Telles sont les différences les plus remarquables, celles qui ressortent le plus dans les documens recueillis depuis plusieurs années. Si elles s’opposent à un jugement trop absolu, trop uniforme, elles permettent néanmoins de grouper certaines industries et de constater certains résultats. Dans les établissemens métallurgiques et dans les verreries et les cristalleries, la situation des ouvriers est satisfaisante. La construction des chemins de fer active le mouvement de nos forges. Nos verreries éprouvent bien de temps en temps des ralentissemens fâcheux, jamais cependant elles n’ont à déplorer les perturbations désolantes dont d’autres industries ont été frappées.
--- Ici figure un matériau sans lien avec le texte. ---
(** ** The check of the splits *)

(** A data organization that returns has assigned and then checked the
    splits as its last two steps, after calls none of which extracts. *)
Lemma organize_run_ok w a st o st1 :
  organize_run w a st = (Ok o, st1) →
  check_4_dataset_mixing (o_labels_class o) (o_dict_class_dataset_index_list o) = Ok tt ∧
  (∃ audio nums,
     w_collect_labels w = Ok (o_labels_class o) ∧
     w_collect_audio_and_labels w = Ok audio ∧
     w_get_max_nums_train_val_test w = Ok nums ∧
     o_dict_class_dataset_index_list o =
       assign_indices_train_val_test (w_shuffle w) (o_labels_class o)
         (make_dict_class_index (o_labels_class o) audio.2) nums) ∧
  ∃ pre, trace st1 = trace st ++ pre ++
                     [E_assign_indices_train_val_test; E_check_4_dataset_mixing] ∧
         Forall (λ e, is_save e = false) pre.
Proof.
  unfold organize_run.
  intros (labels & dle & audio & ms & nums & devs & Hl & _ & _ & Ha & _ & Hn & Hcheck
          & -> & _ & _ & Htr & Hdevs)%organize_ok.
  simpl. split_and!; [done|by exists audio, nums|].
  destruct (make_dir_state_trace (head_folder w a) st) as (evs0 & Htr0 & Hevs0).
  rewrite Htr, Htr0.
  exists (evs0 ++ [E_collect_labels; E_input; E_create_save_dict_labels_encode] ++ devs ++
          [E_collect_audio_and_labels; E_get_max_samples_per_class;
           E_log_extraction_settings; E_log_class4balance; E_make_dict_class_index;
           E_get_max_nums_train_val_test]).
  split.
  - unfold organization_events. rewrite <- ?app_assoc. simpl.
    by rewrite <- ?app_assoc.
  - apply Forall_app. split; [done|].
    repeat (apply Forall_cons; split; [reflexivity|]).
    apply Forall_app. split; [|by repeat constructor].
    eapply Forall_impl; [exact Hdevs|]. by intros [].
Qed.

(** C1: the train, validation and test indices the Split Assigner gives a
    label are pairwise disjoint, and together no more than the label has
    samples; a run calls [save_feats2npy] only after
    [assign_indices_train_val_test] and then [check_4_dataset_mixing] have
    run and the check has found the groups of every label disjoint; and a
    run whose assignment fails the check does not return, extracts nothing
    and writes no array file. *)
Theorem splits_are_disjoint_and_checked :
  (∀ shuffle labels_class labels_wavefile nums label g,
     (∀ l, shuffle l ≡ₚ l) →
     assign_indices_train_val_test shuffle labels_class
       (make_dict_class_index labels_class labels_wavefile) nums !! label = Some g →
     groups_disjoint g ∧
     length g.1.1 + length g.1.2 + length g.2
       ≤ length (filter (λ x, x = label) labels_wavefile)) ∧
  (∀ w a st i,
     E_save_feats2npy i ∉ trace st →
     E_save_feats2npy i ∈ trace (main w a st).2 →
     ∃ o,
       (organize_run w a st).1 = Ok o ∧
       check_4_dataset_mixing (o_labels_class o) (o_dict_class_dataset_index_list o)
         = Ok tt ∧
       (∀ label, label ∈ o_labels_class o →
          ∃ g, o_dict_class_dataset_index_list o !! label = Some g ∧ groups_disjoint g) ∧
       ∃ pre post,
         trace (main w a st).2 =
           trace st ++ pre ++
           [E_assign_indices_train_val_test; E_check_4_dataset_mixing] ++ post ∧
         Forall (λ e, is_save e = false) pre ∧
         Forall (λ e, is_save e = true) post) ∧
  (∀ w a st labels audio nums,
     w_collect_labels w = Ok labels →
     w_collect_audio_and_labels w = Ok audio →
     w_get_max_nums_train_val_test w = Ok nums →
     check_4_dataset_mixing labels
       (assign_indices_train_val_test (w_shuffle w) labels
          (make_dict_class_index labels audio.2) nums) ≠ Ok tt →
     (∀ b, (main w a st).1 ≠ Ok b) ∧
     (∀ i, E_save_feats2npy i ∈ trace (main w a st).2 → E_save_feats2npy i ∈ trace st) ∧
     (∀ k f, fs (main w a st).2 !! k = Some (Npy f) → fs st !! k = Some (Npy f))) ∧
  (∀ w a st,
     (organize_run w a st).1 = Raise SplitConsistencyError →
     (main w a st).1 = Raise SplitConsistencyError).
Proof.
  split_and!.
  - intros. by eapply assigned_groups_disjoint.
  - intros w a st i Hnot Hin.
    destruct (organize_run w a st) as [[o|e] st1] eqn:Hrun.
    + exists o. apply organize_run_ok in Hrun as Hok.
      destruct Hok as (Hcheck & _ & pre & Hpre & Hsave).
      split_and!; [done..|by apply check_4_dataset_mixing_ok|].
      destruct (feature_extraction_trace w a (set_defaults a) (head_folder w a) o st1)
        as (post & Hpost & Hsaves); [by eapply organize_run_filenames|].
      exists pre, post. split_and!; [|done..].
      rewrite main_eval, Hrun, Hpost, Hpre. by rewrite <- !app_assoc.
    + exfalso.
      destruct (main_trace w a st) as (evs_org & evs_rest & _ & Htr & Horg & Hrest).
      rewrite Hrun in Hrest. simpl in Hrest.
      rewrite Htr, !elem_of_app in Hin.
      destruct Hin as [?|[Hin|Hin]]; [done|by apply organizing_not_save in Hin|].
      subst evs_rest. destruct (bool_decide _).
      * by apply list_elem_of_singleton in Hin.
      * by apply elem_of_nil in Hin.
  - intros w a st labels audio nums Hl Ha Hn Hcheck.
    destruct (organize_run w a st) as [[o|e] st1] eqn:Hrun.
    { apply organize_run_ok in Hrun as (Hok & (audio' & nums' & Hl' & Ha' & Hn' & Hd) & _).
      rewrite Hd in Hok. congruence. }
    destruct (main_trace w a st) as (evs_org & evs_rest & _ & Htr & Horg & Hrest).
    rewrite Hrun in Hrest. simpl in Hrest.
    split_and!.
    + intros b. rewrite main_eval, Hrun. by destruct (bool_decide _).
    + intros i. rewrite Htr, !elem_of_app.
      intros [?|[Hin|Hin]]; [done|by apply organizing_not_save in Hin|].
      subst evs_rest. destruct (bool_decide _).
      * by apply list_elem_of_singleton in Hin.
      * by apply elem_of_nil in Hin.
    + intros k f. rewrite main_eval, Hrun.
      pose proof (organize_run_npy w a st k f) as Hnpy. rewrite Hrun in Hnpy.
      by destruct (bool_decide _).
  - intros w a st Hraise. rewrite main_eval.
    destruct (organize_run w a st) as [[o|e] st1]; simpl in Hraise; [done|].
    by injection Hraise as ->.
Qed.

Lemma splits_are_disjoint_and_checked_witness :
  (groups_disjoint ([8; 6; 4], [2], [0]) ∧ 3 + 1 + 1 ≤ 5) ∧
  (∃ o, (organize_run (demo_world "y" reverse all_succeed) script_args empty_state).1
          = Ok o ∧
        check_4_dataset_mixing (o_labels_class o) (o_dict_class_dataset_index_list o)
          = Ok tt) ∧
  (∀ b, (main (demo_world "y" repeat_first all_succeed) script_args empty_state).1
          ≠ Ok b).
Proof.
  destruct splits_are_disjoint_and_checked as (Hassign & Hchecked & Habort & _).
  split; [|split].
  - apply (Hassign reverse ["no"; "yes"]
             ["no"; "yes"; "no"; "yes"; "no"; "yes"; "no"; "yes"; "no"; "yes"]
             (3, 1, 1) "no" ([8; 6; 4], [2], [0])).
    + intros l. apply reverse_Permutation.
    + vm_compute. reflexivity.
  - destruct (Hchecked (demo_world "y" reverse all_succeed) script_args empty_state 0)
      as (o & Ho & Hcheck & _).
    + vm_compute. by intros ?%elem_of_nil.
    + apply (bool_decide_unpack _). vm_compute. exact I.
    + by exists o.
  - apply (Habort (demo_world "y" repeat_first all_succeed) script_args empty_state
             ["no"; "yes"]
             (["./data/no/0.wav"; "./data/yes/0.wav"; "./data/no/1.wav";
               "./data/yes/1.wav"; "./data/no/2.wav"; "./data/yes/2.wav";
               "./data/no/3.wav"; "./data/yes/3.wav"; "./data/no/4.wav";
               "./data/yes/4.wav"],
              ["no"; "yes"; "no"; "yes"; "no"; "yes"; "no"; "yes"; "no"; "yes"])
             (3, 1, 1)); try reflexivity.
    vm_compute. discriminate.
Defined.

(** ** What a successful run leaves, and what the training script reads *)

Local Arguments normpath : simpl never.
(** * args-parser: a shallow embedding of [args.go] and its properties

    The Go package keeps three package-level variables ([Args],
    [registered], [CustomUsage]); they are modelled as one record of
    globals that every operation reads or updates explicitly.  A Go
    [string] is a sequence of bytes and is modelled by [string] (a list of
    8-bit characters); a Go [map[string]string] is a [gmap string string];
    the slice of registered descriptors is a [list Argument].  A Go [int]
    is modelled by [Z]: every integer of the program is a length or a loop
    index, so no operation can leave the 64-bit range.  [PrintUsage],
    which formats the banner and writes it to the standard error, is
    left out; the two functions it calls, [availableFlags] and
    [argNameMaxLen], are modelled. *)

From Stdlib Require Import ZArith Lia Ascii.
From stdpp Require Import gmap strings list fin_maps.

Local Open Scope Z_scope.

(** ** The functions of Go's [strings] package used by the program *)

Module GoStrings.

(** [strings.HasPrefix(s, prefix)]. *)
Fixpoint HasPrefix (s prefix : string) : bool :=
  match prefix, s with
  | EmptyString, _ => true
  | String _ _, EmptyString => false
  | String p prefix', String c s' =>
      if decide (c = p) then HasPrefix s' prefix' else false
  end.

(** [strings.Contains(s, substr)]: [substr] occurs at some position. *)
Fixpoint Contains (s substr : string) : bool :=
  HasPrefix s substr ||
  match s with
  | EmptyString => false
  | String _ s' => Contains s' substr
  end.

(** The slice expression [s[n:]], for [n] at most [len(s)]. *)
Fixpoint sliceFrom (n : nat) (s : string) : string :=
  match n, s with
  | O, _ => s
  | S _, EmptyString => EmptyString
  | S n', String _ s' => sliceFrom n' s'
  end.

(** [strings.TrimPrefix(s, prefix)]: [s] without the leading [prefix],
    and [s] itself when it does not start with [prefix]. *)
Definition TrimPrefix (s prefix : string) : string :=
  if HasPrefix s prefix then sliceFrom (String.length prefix) s else s.

(** [strings.Split(s, sep)] for a non-empty [sep]: the pieces of [s]
    between the successive, non-overlapping occurrences of [sep], read
    from the left.  [skip] counts the bytes of the occurrence of [sep]
    that is being stepped over.  The head of the result is the piece
    in progress, so the result is never empty. *)
Fixpoint splitFrom (sep : string) (skip : nat) (s : string) : list string :=
  match s with
  | EmptyString => [EmptyString]
  | String c s' =>
      match skip with
      | S k => splitFrom sep k s'
      | O =>
          if HasPrefix s sep
          then EmptyString :: splitFrom sep (String.length sep - 1) s'
          else match splitFrom sep O s' with
               | piece :: pieces => String c piece :: pieces
               | [] => [String c EmptyString]
               end
      end
  end.

(** With an empty separator Go explodes the string into its UTF-8
    sequences; the program never does that (its only separator is
    ["="]), so the bytes stand for them here. *)
Fixpoint explode (s : string) : list string :=
  match s with
  | EmptyString => []
  | String c s' => String c EmptyString :: explode s'
  end.

Definition Split (s sep : string) : list string :=
  match sep with
  | EmptyString => explode s
  | String _ _ => splitFrom sep O s
  end.

(** [strings.Join(elems, sep)]. *)
Fixpoint Join (elems : list string) (sep : string) : string :=
  match elems with
  | [] => EmptyString
  | [e] => e
  | e :: rest => e +:+ sep +:+ Join rest sep
  end.
Lemma import_paths_agree_witness :
  override retitled_overrides "title" = Some "My copy" /\
  db (snd (import_external_book (sample_env catalog) 7 retitled_request fresh_world))
  = db (snd (_import_book_async (sample_env catalog) "google_books" "zyTCAlFPjgYC"
               (Some 7) retitled_overrides fresh_world)) /\
  map Model.title (db (snd (_import_book_async (sample_env catalog) "google_books"
                              "zyTCAlFPjgYC" (Some 7) retitled_overrides fresh_world)))
  = ["My copy"] /\
  same_outcome retitled_request
    (fst (import_external_book (sample_env catalog) 7 retitled_request fresh_world))
    (fst (_import_book_async (sample_env catalog) "google_books" "zyTCAlFPjgYC"
            (Some 7) retitled_overrides fresh_world)).
Proof.
  assert (Hok : store_ok fresh_world).
  { split; [constructor|]. split; [intros b []|constructor]. }
  destruct (import_paths_agree (sample_env catalog) 7 retitled_request
              retitled_overrides fresh_world Hok)
    as (Hst & _ & Hsame); try reflexivity.
  - intros e [=].
  - split; [reflexivity|]. split; [exact (f_equal fst Hst)|].
    split; [reflexivity | exact Hsame].
Defined.

(* ===================================================================== *)
(** ** What the periodic refresh queues *)
(* ===================================================================== *)

Section StaleQueue.
Variable env : Env.
Variable timedelta_days : Z -> Z.
Variable datetime_min datetime_max : Z.
Variable limit_rows : Z -> list Model.ExternalBook -> list Model.ExternalBook.
Variable delay : nat -> Z -> bool.
Hypothesis limit_rows_some :
  forall n rows, 0 <= n ->
    sublist (limit_rows n rows) rows /\
    length (limit_rows n rows) = Nat.min (Z.to_nat n) (length rows).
Nos grands établissemens de cristallerie sont des modèles d’une nonne organisation intérieure. Dans l’industrie manufacturière même, où le domaine de la misère est encore si étendu, d’heureuses modifications se sont opérées sur plusieurs points depuis vingt-cinq ans. Le bien, il est vrai, n’est pas général, mais les adversaires de la liberté le méconnaissent, même quand il existe. Sur certaines places, l’état moral et l’état physique des travailleurs se sont incontestablement améliorés. Les tisseurs de soie à Lyon, par exemple, se relèvent peu à peu de leur ancienne situation, dont l’abrutissement était devenu proverbial ; ils ont de meilleures habitudes, une vie plus régulière. L’industrie de la laine présente aussi, en divers endroits, des changemens favorables. Plusieurs grandes fabriques de draps à Sedan, à Elbeuf et ailleurs se distinguent par une excellente discipline et un bon vouloir éclairé à l’égard du travailleur. L’industrie du coton est la moins bien partagée. Le tisserand demeure exposé au dénuement, aux vices, aux souffrances qu’ont tristement signalés déjà les patientes recherches de M. Villermé.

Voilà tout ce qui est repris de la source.